On the Republican side, the antagonism against the Affordable Care Act (Obamacare) has led to a great deal of uncertainty in health care markets. While the provisions of Obamacare undoubtedly made the delivery of health care (rather than health insurance) more problematic and have led to extensive rationing and shifts from private physicians to clinics, simply eliminating the ACA will not make America’s health care system any better. In addition, the Administration wants to have its cake and eat it too. Obamacare required insurers to cover pre-existing conditions. They did this by raising premiums, stripping out choice and rationing. The Administration would require health insurers to continue to cover pre-existing conditions, but without extensive subsidies insurers simply cannot do this. One way or another, taxpayers will pay for this entitlement, either through lower quality health care, more expensive insurance premiums, or higher taxes.
The Ugly, Tuco, played by Eli Wallach in the movie was a Mexican bandit wanted for a long list of crimes. When it comes to economic proposals, again, both candidates have a lot of truly ugly things in their platforms.
On the President’s side, trade policy is truly the ugliest component. President Trump has not backed down on protectionist trade policies, not only directed at China, but at other parts of the world. The Administration’s 232 tariffs on aluminum and steel imports have cost more American jobs than they have helped, and his focus on trade deficits rather that terms of trade have increased prices, particularly for the most vulnerable. At the same time, the anti-China rhetoric may be having negative effects on other foreign policy initiatives particularly those directed toward North Korea.
While the President is infatuated with China, Biden and the Democrat party seems to be in the ether when it comes to the concept of climate. No matter what environmentalists claim, a negative effect of a changing climate on the economy of the country has not been established, nor is it even likely. Expensive measures to reduce carbon emissions will not have any impact on global climate and will undoubtedly have serious economic consequences. At best, these broken-window type policies will benefit one segment of the economy over another, and calls to eliminate the fossil fuel industry, to ban hydraulic fracturing, and to spend billions on so called clean energy, are seriously ugly economic policies.

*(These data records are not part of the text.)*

(* ===== verification/Lifecycle.v ===== *)
(** The session lifecycle of [src/src/Game.js]: [loadMaxScore] and
    [saveMaxScore] (lines 173-188, [window.localStorage]), the key handlers
    (213-228), [addEventListeners] and [removeEventListeners] (230-242),
    [init], [setCallback], [start], [stop], [restart] and [drawUI]
    (432-486).  Browser timers are modelled by their ids: [setInterval] and
    [requestAnimationFrame] hand out fresh ids, [clearInterval] and
    [cancelAnimationFrame] remove the one stored in [gameInterval] and
    [animationFrame].  The theorems: [start] resets the session and creates
    the car under id 1; [stop] stops the timer [start] armed, persists the
    maximum and reports the final snapshot; a second [start] without a
    [stop] leaves a timer that no later [stop] clears; when [Drawer.init]
    throws ([init_checked]), [UI.init] and [loadMaxScore] do not run. *)

From S2P Require Import Prelude Entity Hud Render State.

(** ** Persistence *)

(** [loadMaxScore()]: [localStorage.getItem] returns the stored string,
    which the code keeps as is ([ScoreStr]); [>] later compares it as a
    number.  [storage] holds the integer whose decimal string is stored. *)
Definition loadMaxScore (w : World) : World :=
  let w := set_maxScore (ScoreNum 0) w in
  match storage (env w) with
  | Some (Some v) => set_maxScore (ScoreStr v) w
  | _ => w
  end.

(** [saveMaxScore()]: [setItem] stores [String(maxScore)]. *)
Definition saveMaxScore (w : World) : World :=
  match storage (env w) with
  | Some _ => update_env (set_storage (Some (Some (score_value (maxScore w))))) w
  | None => w
  end.

(** ** Listeners and timers *)

Definition addEventListeners (w : World) : World :=
  let e := env w in
  let t := timer_seq e in
  let f := S (timer_seq e) in
  update_env (fun e =>
    set_animationFrame f (set_frames (f :: frames e)
      (set_gameInterval t (set_intervals (t :: intervals e)
        (set_timer_seq (S f) (set_listeners true e)))))) w.

Definition removeEventListeners (w : World) : World :=
  update_env (fun e =>
    set_frames (remove Nat.eq_dec (animationFrame e) (frames e))
      (set_intervals (remove Nat.eq_dec (gameInterval e) (intervals e))
        (set_listeners false e))) w.

(** [onKeyDown(e)] and [onKeyUp(e)]: only events aimed at the canvas
    count. *)
Definition onKeyDown (onCanvas : bool) (keyCode : Z) (w : World) : World :=
  if onCanvas then
    let w := if (keyCode =? TURN_LEFT_KEY)%Z then set_leftKeyPressed true w else w in
    if (keyCode =? TURN_RIGHT_KEY)%Z then set_rightKeyPressed true w else w
  else w.

Definition onKeyUp (onCanvas : bool) (keyCode : Z) (w : World) : World :=
  if onCanvas then
    let w := if (keyCode =? TURN_LEFT_KEY)%Z then set_leftKeyPressed false w else w in
    if (keyCode =? TURN_RIGHT_KEY)%Z then set_rightKeyPressed false w else w
  else w.

(** ** Session operations *)

(** [drawUI()]: [UI.updateGameData(getGameData()); UI.draw()]. *)
Definition drawUI (w : World) : World :=
  update_env (fun e => set_hud (ui_frame (getGameData w) (hud e)) e) w.

(** [init(canvas3d, canvasUI)]: [canvas] is set, then [Drawer.init] and
    [UI.init] run on the two canvases, which have the same size [width] by
    [height] ([GameRenderer] renders both from the same props), then
    [loadMaxScore]. *)
Definition init (width height : Q) (w : World) : World :=
  let w := update_env (set_canvas (Some (width, height))) w in
  let w := update_env (fun e => set_drawer (Drawer.dr_init width height (drawer e)) e) w in
  let w := update_env (fun e => set_hud (ui_init (fresh_ctx width height) (hud e)) e) w in
  loadMaxScore w.

Definition setCallback (w : World) : World := set_gameDataCallback true w.

(** [gameMode = mode === MODE_CARMAGEDDON ? MODE_CARMAGEDDON : MODE_ROBOCAR]. *)
Definition mode_of (mode : Z) : GameMode :=
  if (mode =? 1)%Z then MODE_CARMAGEDDON else MODE_ROBOCAR.

(** [start(mode)]: [toDestroy] and [maxScore] are not reset. *)
Definition start (mode : Z) (w : World) : World :=
  let w := mkWorld (gameDataCallback w) 0 (maxScore w) false 0 [] (toDestroy w) 1
                   (mode_of mode) (leftKeyPressed w) (rightKeyPressed w)
                   0 0 INITIAL_OBSTACLE_INTERVAL 0 INITIAL_SPEED INITIAL_STRAFE_SPEED (env w) in
  let w := createGameObject Car w in
  let w := set_rightKeyPressed false (set_leftKeyPressed false w) in
  addEventListeners w.

(** [stop()]: the final snapshot goes to the HUD and, when one is set, to
    the callback. *)
Definition stop (w : World) : World :=
  let w := set_isGameOver true w in
  let w := removeEventListeners w in
  let w := saveMaxScore w in
  let w := drawUI w in
  if gameDataCallback w
  then update_env (fun e => set_callback_log (callback_log e ++ [getGameData w]) e) w
  else w.

Definition restart (mode : Z) (w : World) : World := start mode (stop w).

(** [init(canvas3d, canvasUI)] as the browser runs it, [Drawer.init]
    included: [webgl] says whether the 3D canvas gives a WebGL context and
    [g] is what [Drawer.init] finds on the page.  When [Drawer.init]
    throws, the exception leaves [init]: [UI.init] and [loadMaxScore] never
    run, and the message comes back with the state reached. *)
Definition init_checked (webgl : bool) (g : Drawer.GLEnv) (width height : Q) (w : World)
  : World * option string :=
  let w := update_env (set_canvas (Some (width, height))) w in
  match Drawer.dr_init_checked webgl g width height (drawer (env w)) with
  | Drawer.DThrown d m => (update_env (set_drawer d) w, Some m)
  | Drawer.DDone d =>
      let w := update_env (set_drawer d) w in
      let w := update_env (fun e => set_hud (ui_init (fresh_ctx width height) (hud e)) e) w in
      (loadMaxScore w, None)
  end.

(** The closure as the module leaves it (lines 57-79): [maxScore = 0],
    [toDestroy = []], no [canvas], [Drawer] and [UI] in their initial
    state, and a browser with [localStorage] holding [stored].  The
    variables JavaScript leaves [undefined] are given [start]'s values
    (see [State.World]). *)
Definition init_world (stored : option (option Z)) : World :=
  mkWorld false 0 (ScoreNum 0) false 0 [] [] 0 MODE_ROBOCAR false false 0 0 0 0 0 0
          (mkEnv false [] 0 [] 0 1 stored [] None ui_initial Drawer.dr_initial 0).

(** ** Lemmas *)

(** [stop] touches only [isGameOver] and the environment. *)
(** [stop] sets the flag and clears the interval [gameInterval] holds;
    it draws the HUD, not the scene. *)
Lemma stop_outside (w : World) :
  outside (stop w) =
  (true, gameDataCallback w, (remove Nat.eq_dec (gameInterval (env w)) (intervals (env w)), gameInterval (env w)),
   drawer (env w)).
Proof.
  unfold outside, timers, stop, drawUI, saveMaxScore, removeEventListeners.
  wsimpl. destruct (storage (env w)); wsimpl; destruct (gameDataCallback w) eqn:C; wsimpl; rewrite ?C; reflexivity.
Qed.

(** [stop] reports the snapshot taken after setting the flag, when a
    callback is set. *)
Lemma stop_callback (w : World) :
  callback_log (env (stop w)) =
  callback_log (env w) ++ (if gameDataCallback w then [getGameData (set_isGameOver true w)] else []).
Proof.
  unfold stop, drawUI, saveMaxScore, removeEventListeners, update_env.
  wsimpl. destruct (storage (env w)); wsimpl; destruct (gameDataCallback w);
    rewrite ?app_nil_r; reflexivity.
Qed.

(** A run of code from [w] to [w'] that left the timers, the flag and the
    renderer as they were, or ran [stop] (any number of times). *)
Definition halted_or_kept (w w' : World) : Prop :=
  outside w' = outside w \/
  outside w' = (true, gameDataCallback w, (remove Nat.eq_dec (gameInterval (env w)) (intervals (env w)),
                       gameInterval (env w)), drawer (env w)).

Lemma halted_or_kept_outside (w w1 w2 : World) :
  halted_or_kept w w1 -> outside w2 = outside w1 -> halted_or_kept w w2.
Proof. intros H E. unfold halted_or_kept. rewrite E. exact H. Qed.

Lemma halted_or_kept_stop (w w1 : World) : halted_or_kept w w1 -> halted_or_kept w (stop w1).
Proof.
  intro H. right. rewrite stop_outside.
  destruct H as [E|E]; unfold outside, timers in E; injection E as _ C E1 E2 E3;
    rewrite C, E1, E2, E3; [reflexivity|]. rewrite remove_remove_eq. reflexivity.
Qed.

Lemma halted_or_kept_from (w0 w w' : World) :
  outside w = outside w0 -> halted_or_kept w w' -> halted_or_kept w0 w'.
Proof.
  unfold halted_or_kept, outside, timers. intro E. injection E as E1 E2 E3 E4 E5.
  rewrite E1, E2, E3, E4, E5. intros [K|K]; [left|right]; exact K.
Qed.

Lemma halted_or_kept_drawer (w w' : World) :
  halted_or_kept w w' -> drawer (env w') = drawer (env w).
Proof. intros [E|E]; exact (f_equal snd E). Qed.

Lemma stop_frame (w : World) :
  gameObjects (stop w) = gameObjects w /\ gameObjectId (stop w) = gameObjectId w /\
  toDestroy (stop w) = toDestroy w /\ score (stop w) = score w /\
  gameMode (stop w) = gameMode w /\ tickIndex (stop w) = tickIndex w /\
  difficulty (stop w) = difficulty w /\ maxScore (stop w) = maxScore w /\
  speed (stop w) = speed w /\ strafeSpeed (stop w) = strafeSpeed w /\
  obstacleInterval (stop w) = obstacleInterval w /\ nextObstacleIn (stop w) = nextObstacleIn w /\
  nextHumanIn (stop w) = nextHumanIn w /\ isGameOver (stop w) = true.
Proof.
  unfold stop, drawUI, saveMaxScore, removeEventListeners.
  wsimpl. destruct (storage (env w)); wsimpl;
    (destruct (gameDataCallback w); wsimpl; repeat split).
Qed.

(** [start] registers a fresh interval, stores its id in [gameInterval],
    clears the flag and leaves the renderer alone. *)
Lemma start_outside (m : Z) (w : World) :
  outside (start m w) =
  (false, gameDataCallback w, (timer_seq (env w) :: intervals (env w), timer_seq (env w)),
   drawer (env w)).
Proof. reflexivity. Qed.

Lemma start_timers (m : Z) (w : World) :
  timers (start m w) = (timer_seq (env w) :: intervals (env w), timer_seq (env w)) /\
  timer_seq (env (start m w)) = S (S (timer_seq (env w))).
Proof. split; reflexivity. Qed.

Lemma stop_timers (w : World) :
  timers (stop w) = (remove Nat.eq_dec (gameInterval (env w)) (intervals (env w)), gameInterval (env w)) /\
  isGameOver (stop w) = true.
Proof.
  unfold stop, drawUI, saveMaxScore, removeEventListeners.
  destruct (storage _), (gameDataCallback _); split; reflexivity.
Qed.

(** C27. [start] does not check whether a session is running: a second
    [start] registers a second interval timer, and the [stop] that follows
    clears only the one [gameInterval] holds, so the first timer keeps
    firing [tick] in a stopped game. *)
Theorem start_twice_leaks (m m' : Z) (w : World) :
  let w2 := stop (start m' (start m w)) in
  In (timer_seq (env w)) (intervals (env w2)) /\ gameInterval (env w2) <> timer_seq (env w) /\
  isGameOver w2 = true.
Proof.
  cbv zeta. destruct (stop_timers (start m' (start m w))) as [T G].
  destruct (start_timers m' (start m w)) as [T2 _]. destruct (start_timers m w) as [T1 S1].
  unfold timers in T, T2, T1.
  apply pair_equal_spec in T as [I1 I2]. apply pair_equal_spec in T2 as [J1 J2].
  apply pair_equal_spec in T1 as [K1 K2].
  rewrite I1, I2, G, J1, J2, K1, S1. splits; [|lia|reflexivity].
  apply in_in_remove; [lia|]. right. left. reflexivity.
Qed.

(** C33. The error paths of [init]: with a WebGL context and both shader
    scripts, [init] completes as [init] does; without a context, or with a
    shader missing, of unknown type or failing to compile, [Drawer.init]
    throws a [TypeError] that aborts [init] before [UI.init] and
    [loadMaxScore]: the HUD keeps its state and the stored maximum is not
    read, though only the renderer failed. *)
Theorem init_checked_spec (webgl : bool) (g : Drawer.GLEnv) (width height : Q) (w : World) :
  let r := init_checked webgl g width height w in
  (webgl = true -> Drawer.initShaders g <> None -> r = (init width height w, None)) /\
  (webgl = false \/ Drawer.initShaders g = None ->
   snd r = Some Drawer.TYPE_ERROR /\ hud (env (fst r)) = hud (env w) /\
   maxScore (fst r) = maxScore w /\ canvas (env (fst r)) = Some (width, height)).
Proof.
  cbv zeta. unfold init_checked, Drawer.dr_init_checked.
  destruct webgl; cbn [negb]; [destruct (Drawer.initShaders g) as [sh|]|].
  - split; [intros _ _; reflexivity|]. intros [D|D]; discriminate.
  - split; [intros _ N; contradiction|]. intros _. splits; reflexivity.
  - split; [discriminate|]. intros _. splits; reflexivity.
Qed.

(** With the fragment shader's script only, [init] throws and the
    maximum stays unread. *)
Lemma init_checked_spec_witness :
  snd (init_checked true Drawer.demo_gl 800 600 (init_world (Some (Some 7%Z)))) = Some Drawer.TYPE_ERROR /\
  maxScore (fst (init_checked true Drawer.demo_gl 800 600 (init_world (Some (Some 7%Z))))) = ScoreNum 0.
Proof.
  destruct (proj2 (init_checked_spec true Drawer.demo_gl 800 600 (init_world (Some (Some 7%Z)))))
    as (T & _ & M & _); [right; reflexivity|].
  split; [exact T|exact M].
Defined.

So to is the Vice President’s call for a $15 per hour Federally mandated wage floor. The President was quite right during the last debate to point out that different state’s have different economies and prevailing wage rates, and a wage floor will do little but raise prices and reduce jobs for those who have been most harmed by the COVID-19 shutdowns.
Biden also has called for extensive tax hikes. While this will be bad for the economy, he unfortunately does not need to pass any new legislation, since huge tax increases have already been built into the Tax Cuts and Jobs act. These increases will begin to go into effect next year and will harm the economy no matter which of the two old men becomes President.
In the end, neither candidate has a particularly remarkable economic agenda for the country, and unless the insanity over COVID-19 can be overcome, neither is likely to be facing an economy that can withstand the truly ugly parts of their proposals. In each case, neither is proposing things that don’t get lost. Like a coin that won’t get tossed rolling home to you.